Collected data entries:

Lemma Create_sound p : keeps signatures_sound (Peers_Create p).
Proof.
  intros s s' [] HI H. assert (signatures s' = signatures s) as Hs by (change (same TSignatures s s'); eapply touches_Peers_Create; [done|not_in]).
  apply Peers_Create_ok in H as (_ & _ & _ & _ & ->). revert HI. apply signatures_sound_mono; [done|].
  intros q Hq. exists q. split; [|done]. simpl. apply elem_of_app. by left.
Qed.

Lemma other_sound {E A} l (m : tx E A) : touches l m → TPeers ∉ l → TSignatures ∉ l → keeps signatures_sound m.
Proof.
  intros Ht Hp Hs s s' a HI H. pose proof (Ht _ _ _ H TPeers Hp) as Hp'. pose proof (Ht _ _ _ H TSignatures Hs) as Hs'. simpl in *.
  revert HI. apply signatures_sound_mono; [done|]. intros p Hin. exists p. by rewrite Hp'.
Qed.

Lemma Put_rows g s s' :
  Signatures_Put g s = Ok (s', ()) → peers s' = peers s ∧ ∀ h, h ∈ signatures s' → h ∈ signatures s ∨ h = g.
Proof.
  unfold Signatures_Put. destruct (_ || _); [done|]. destruct (existsb _ _); intros [= <-]; (split; [done|]); intros h; simpl.
  - intros (h0 & -> & Hin)%list_elem_of_fmap. destruct (same_signature g h0); auto.
  - intros [Hin | ->%list_elem_of_singleton]%elem_of_app; auto.
Qed.

Lemma Put_sound g s s' : signatures_sound s → sound s g → Signatures_Put g s = Ok (s', ()) → signatures_sound s'.
Proof.
  intros HI Hg [Hp Hs]%Put_rows h Hh. apply (sound_mono s); [by rewrite Hp; eauto|].
  apply Hs in Hh as [Hh | ->]; [by apply HI|done].
Qed.

Ltac sound_leaf :=
  first [ apply Create_sound | apply Rename_sound | apply SetIPv6Capable_sound
        | eapply other_sound; [solve [auto with touches | apply touches_read; solve_reads]|not_in|not_in] ].

Lemma delete_sound r id by_ act nm anow : keeps signatures_sound (delete_tx r id by_ act nm anow).
Proof.
  unfold delete_tx. apply keeps_bind; [unfold Peers_GetByID; solve_keeps with sound_leaf|]. intros name.
  apply (triple_bind _ (λ _ s, ∀ g, g ∈ signatures s → gPeerID g ≠ id → sound s g)).
  { apply triple_lift. intros s s' a HI. unfold Peers_Delete. destruct (peer_exists id s); [|done]. intros [= <- _] g Hg Hid.
    destruct (HI g Hg) as [Hv [Hk|(p & Hp & Hi & Hk)]]; (split; [done|]); [by left|right].
    exists p. split; [|done]. apply list_elem_of_filter. split; [|done]. rewrite Hi. by apply eqs_false. }
  intros _. apply (triple_bind _ (λ _, signatures_sound)).
  { apply triple_lift. intros s s' a HI [= <- _] g [Hid Hg]%list_elem_of_filter. destruct (HI g Hg) as [Hv Hk]; [by apply eqs_false|].
    by split. }
  intros _. solve_keeps with sound_leaf.
Qed.
(* ===== verification/PolicySafety.v ===== *)
(** The running policy under concurrency: enrolments, reloads and lookups of the
    compiled form interleave statement by statement, and still every lookup
    answers from a policy and a database of its own time. *)

From S2P Require Import Prelude GoStrings NetIP LockRecord Store Effects Tables Enroll Routes Handlers Control ControlSafety NetMap NetMapSafety PolicySvc Changes.
From S2P Require Users Compile Policy Selector Ports.

Lemma generation_nonneg s : tables_ok s → 0 <= gen_of s.
Proof. intros [[_ _ _ _ _ _ _ (g & Hg & Hm)]]. unfold gen_of. by rewrite Hm, cast_itoa. Qed.

(** The text is read back as an [int64]. *)
Lemma generation_read s : tables_ok s → rows_of true Generation s = if gen_of s <? 2 ^ 63 then Some (gen_of s) else None.
Proof.
  intros [[_ _ _ _ _ _ _ (g & Hg & Hm)]]. unfold rows_of, Generation, gen_of. rewrite Hm, cast_itoa by done.
  rewrite atoi_itoa_cases by done. by destruct (g <? 2 ^ 63).
Qed.

Lemma generation_reads ok s :
  tables_ok s → let g := default (-1) (rows_of ok Generation s) in g <= gen_of s ∧ (ok = true → gen_of s < 2 ^ 63 → g = gen_of s).
Proof.
  intros Hok. pose proof (generation_nonneg s Hok). destruct ok; cbn zeta; [|split; [cbn; lia|done]]. rewrite generation_read by done.
  destruct (Z.ltb_spec (gen_of s) (2 ^ 63)); cbn; lia.
Qed.

Section Concurrency.
Context (Verify : PublicKey → list byte → Signature → bool)
  (ParseKey : string → option (list byte)) (KeyString : list byte → string)
  (encode : Signed → string) (decode : string → option Signed) (cf : Config) (hub : string) (ov ov6 : prefix).

(** ** The service and its callers *)

Record System := { syStore : Store; sySvc : PolicyService; syCalls : gmap nat reading }.

(** A transaction of the control plane commits; a policy is published; a call of
    [Compiled] begins; it does its next step ([ok] false: the statement fails). *)
Inductive event := EStore (c : call) | EPublish (p : Policy.Policy) (w : list Policy.reg_warning) | EBegin (t : nat) | EStep (t : nat) (ok : bool).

## [What you should do]
Determine how many lines in the entries above contain the word "bool", and respond with the number alone.

## [Answer section]
2